While it has been speculated for a few weeks that Microsoft had plans to integrate ChatGPT into its search engine Bing, the company has finally made it official.

This comes shortly after the company had made a large multi-billion dollar investment in OpenAI, the company behind ChatGPT. Search rival Google also just announced its own conversation AI service called Bard that it plans to integrate into Google Search. 

Microsoft says that integrating ChatGPT into Bing will help provide better search results, more complete answers, a new chat experience, and the ability to generate content. 

According to a blog post written by Yusuf Mehdi, corporate vice president and consumer chief marketing officer at Microsoft, 10 billion searches are made per day, with roughly half of them going unanswered because the questions are too complex. 

Search powered by ChatGPT will surface relevant information like sports scores, stock prices, and weather, and summarizes search results to provide comprehensive answers to complex queries too. For example, you would be able to ask how to substitute eggs in a recipe and get instructions on how to do so without actually having to search through multiple results yourself. 

Just like with ChatGPT, you can also converse with Bing in a new chat experience that allows you to keep refining your search until you are able to get the result you need. 

Content generation capabilities will help you with things like writing emails, creating an itinerary for a vacation, or prepare for a job interview. 

ChatGPT is also being incorporated into Microsoft Edge itself, with two new capabilities available now. The first is the ability to ask for a summary of information on a page, with key takeaways. The example the company gave is summarizing a long financial report and then using the chat function to ask for a comparison with another company’s financials. 

In addition to ChatGPT, the new Bing is also being powered by the Microsoft Prometheus model, which is a proprietary was of interacting with OpenAI’s language models; the application of the model to the core search algorithm itself, and a new user experience that reimagines how one interacts with search, browser, and chat.

To address concerns around ethical AI, the company also stated that it has been working with OpenAI to develop safeguards to protect users from harmful content. 

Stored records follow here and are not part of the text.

(* ===== verification/Risc0.v ===== *)
(** * Risc0: the backend that proves

    [Risc0Backend] of [crates/risc0-backend/src/lib.rs], its batch processor and its
    seals ([batch.rs]), and the verification of compressed receipts
    ([provers/mod.rs]): how an order is proved step by step, how proofs are
    aggregated into a batch, and how the fulfillments of a batch are built.  The
    provers themselves (Bonsai and the default prover) and the evaluation of
    requests are not modelled here.

    The class [Risc0Lib] stands for the zkVM, aggregation and serialization
    libraries: receipts, the state of the set builder, merkle paths, JSON and
    bincode.  The class [Risc0Env] holds the two provers, the downloads and the set
    verifier; a failed call answers with the text of its error.  Durations and cycle
    counts are for telemetry. *)

From S2P Require Import Prelude Market Selector Auction OrderPricing Db FulfillTx Pipeline Monitor MarketService Processor Batcher Submitter Router Assessor.
From Stdlib Require Import Strings.Byte.

Local Open Scope Z_scope.

(** ** Data *)

Record Risc0CostModel := mkCostModel {
  direct_fulfill_gas : Z;
  batched_fulfill_gas : Z;
  direct_additional_proof_cycles : Z;
  batched_additional_proof_cycles : Z
}.

Definition cost_model_default : Risc0CostModel :=
  mkCostModel 400000 420000 0 (2000000 + 270000).

Definition RISC0_ORDER_STATE_VERSION : Z := 1.
Definition RISC0_BATCH_STATE_VERSION : Z := 1.
Definition RISC0_V3_BACKEND_ID : string := "risc0_v3".

Record Risc0OrderState := mkOrderState {
  os_version : Z;
  os_proof_id : string;
  os_compressed_proof_id : option string
}.

#[export] Instance Risc0OrderState_eq_dec : EqDecision Risc0OrderState.
Proof. solve_decision. Defined.

Definition order_state_default : Risc0OrderState :=
  mkOrderState RISC0_ORDER_STATE_VERSION "" None.

Record Risc0BatchState (G : Type) := mkBatchState {
  bs_version : Z;
  guest_state : G;
  claim_digests : list bytes;
  bs_proof_id : option string;
  bs_compressed_proof_id : option string;
  assessor_proof_id : option string
}.
Arguments mkBatchState {G} _ _ _ _ _ _.
Arguments bs_version {G} _.
Arguments guest_state {G} _.
Arguments claim_digests {G} _.
Arguments bs_proof_id {G} _.
Arguments bs_compressed_proof_id {G} _.
Arguments assessor_proof_id {G} _.

Inductive CompressionType := CtNone | CtGroth16 | CtBlake3Groth16.

#[export] Instance CompressionType_eq_dec : EqDecision CompressionType.
Proof. solve_decision. Defined.

(** [MaybePruned]: a value, or its digest. *)
Inductive MaybePruned (A : Type) := Value (a : A) | Pruned (digest : bytes).
Arguments Value {A} a.
Arguments Pruned {A} digest.

(** The output of a claim, and its other fields as they are. *)
Record Output := mkOutput { out_journal : MaybePruned bytes; out_assumptions : bytes }.
Record ReceiptClaim := mkClaim { rc_output : MaybePruned (option Output); rc_rest : bytes }.

(** One of the two provers of the backend. *)
Inductive WhichProver := MainProver | SnarkProver.
(* ===== verification/TaskDbFacts.v ===== *)
(** * The invariant of the task database

    The invariant of the states of [TaskDb], and its preservation by the functions that
    hand out, end and retry tasks: the queues and the running set are the tasks of those
    states, a task waits for its prerequisites that are not done, the counts are exact.
    [keeps] says how often a task can still be handed out. *)

From S2P Require Import Prelude TaskDb.
From Stdlib Require Import QArith.QArith.

Local Open Scope Z_scope.

(** ** Sorted sets *)

Lemma pop_min_list (l : list (TaskKey * Z)) :
  match foldr (fun x best => match best with
                             | Some y => if before x y then Some x else Some y
                             | None => Some x
                             end) None l with
  | None => l = []
  | Some x => x ∈ l /\ forall y, y ∈ l -> x.2 <= y.2
  end.
Proof.
  induction l as [|x l IH]; [done|]. simpl.
  destruct (foldr _ None l) as [y|].
  - destruct IH as [Hy Hmin]. unfold before.
    destruct (Z.ltb_spec x.2 y.2) as [Hlt|Hge]; simpl.
    + split; [left|]. intros z [->|Hz]%elem_of_cons; [lia|]. specialize (Hmin z Hz). lia.
    + destruct (Z.eqb_spec x.2 y.2) as [Heq|Hne]; simpl.
      * destruct (String.leb _ _); (split; [first [by left|by right]|]);
          (intros z [->|Hz]%elem_of_cons; [lia|]); specialize (Hmin z Hz); lia.
      * split; [by right|]. intros z [->|Hz]%elem_of_cons; [lia|by apply Hmin].
  - subst l. split; [left|]. intros y Hy. apply list_elem_of_singleton in Hy as ->. done.
Qed.

Lemma pop_min_Some z k s :
  pop_min z = Some (k, s) -> z !! k = Some s /\ forall k' s', z !! k' = Some s' -> s <= s'.
Proof.
  unfold pop_min. pose proof (pop_min_list (map_to_list z)) as H. intros E. rewrite E in H.
  destruct H as [Hin Hmin]. apply elem_of_map_to_list in Hin. split; [done|].
  intros k' s' Hl. apply (Hmin (k', s')). by apply elem_of_map_to_list.
Qed.

Lemma pop_min_None z : pop_min z = None -> z = ∅.
Proof.
  unfold pop_min. pose proof (pop_min_list (map_to_list z)) as H. intros E. rewrite E in H.
  by apply map_to_list_empty_iff.
Qed.

(** ** Sets *)

Lemma members_sadd `{Countable K} (m : gmap K (gset string)) k x k' :
  members (sadd k x m) k' = if decide (k' = k) then {[x]} ∪ members m k else members m k'.
Proof.
  unfold members at 1, sadd. case_decide as E; [subst; by rewrite lookup_insert_eq|].
  by rewrite lookup_insert_ne.
Qed.

Lemma members_srem `{Countable K} (m : gmap K (gset string)) k x k' :
  members (srem k x m) k' = if decide (k' = k) then members m k ∖ {[x]} else members m k'.
Proof.
  unfold members at 1, srem. case_decide as E; [subst; by rewrite lookup_insert_eq|].
  by rewrite lookup_insert_ne.
Qed.

Lemma members_delete `{Countable K} (m : gmap K (gset string)) k k' :
  members (delete k m) k' = if decide (k' = k) then ∅ else members m k'.
Proof.
  unfold members. case_decide as E; [subst; by rewrite lookup_delete_eq|].
  by rewrite lookup_delete_ne.
Qed.

(** ** Counting tasks by worker, priority and state *)

Definition matches (w : string) (p : Z) (s : TaskState) (t : Task) : bool :=
  bool_decide (t_worker_type t = w) && bool_decide (t_priority t = p)
  && bool_decide (t_state t = s).

Definition counted (ts : gmap TaskKey Task) (w : string) (p : Z) (s : TaskState) : Z :=
  Z.of_nat (size (filter (fun x : TaskKey * Task => matches w p s x.2 = true) ts)).

Definition bump (b : bool) : Z := if b then 1 else 0.

Definition match_opt (w : string) (p : Z) (s : TaskState) (o : option Task) : bool :=
  match o with Some t => matches w p s t | None => false end.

“Our teams are working to address issues such as misinformation and disinformation, content blocking, data safety and preventing the promotion of harmful or discriminatory content in line with our AI principles. The work we are doing with OpenAI builds on our company’s yearslong effort to ensure that our AI systems are responsible by design. We will continue to apply the full strength of our responsible AI ecosystem – including researchers, engineers and policy experts – to develop new approaches to mitigate risk,” Mehdi wrote. 

Currently the ChatGPT-enabled Bing can be tested as a limited preview on desktop. There is currently a waitlist to join, but Microsoft plans to scale it up to millions of users in the next few weeks. They are also working to add a mobile preview.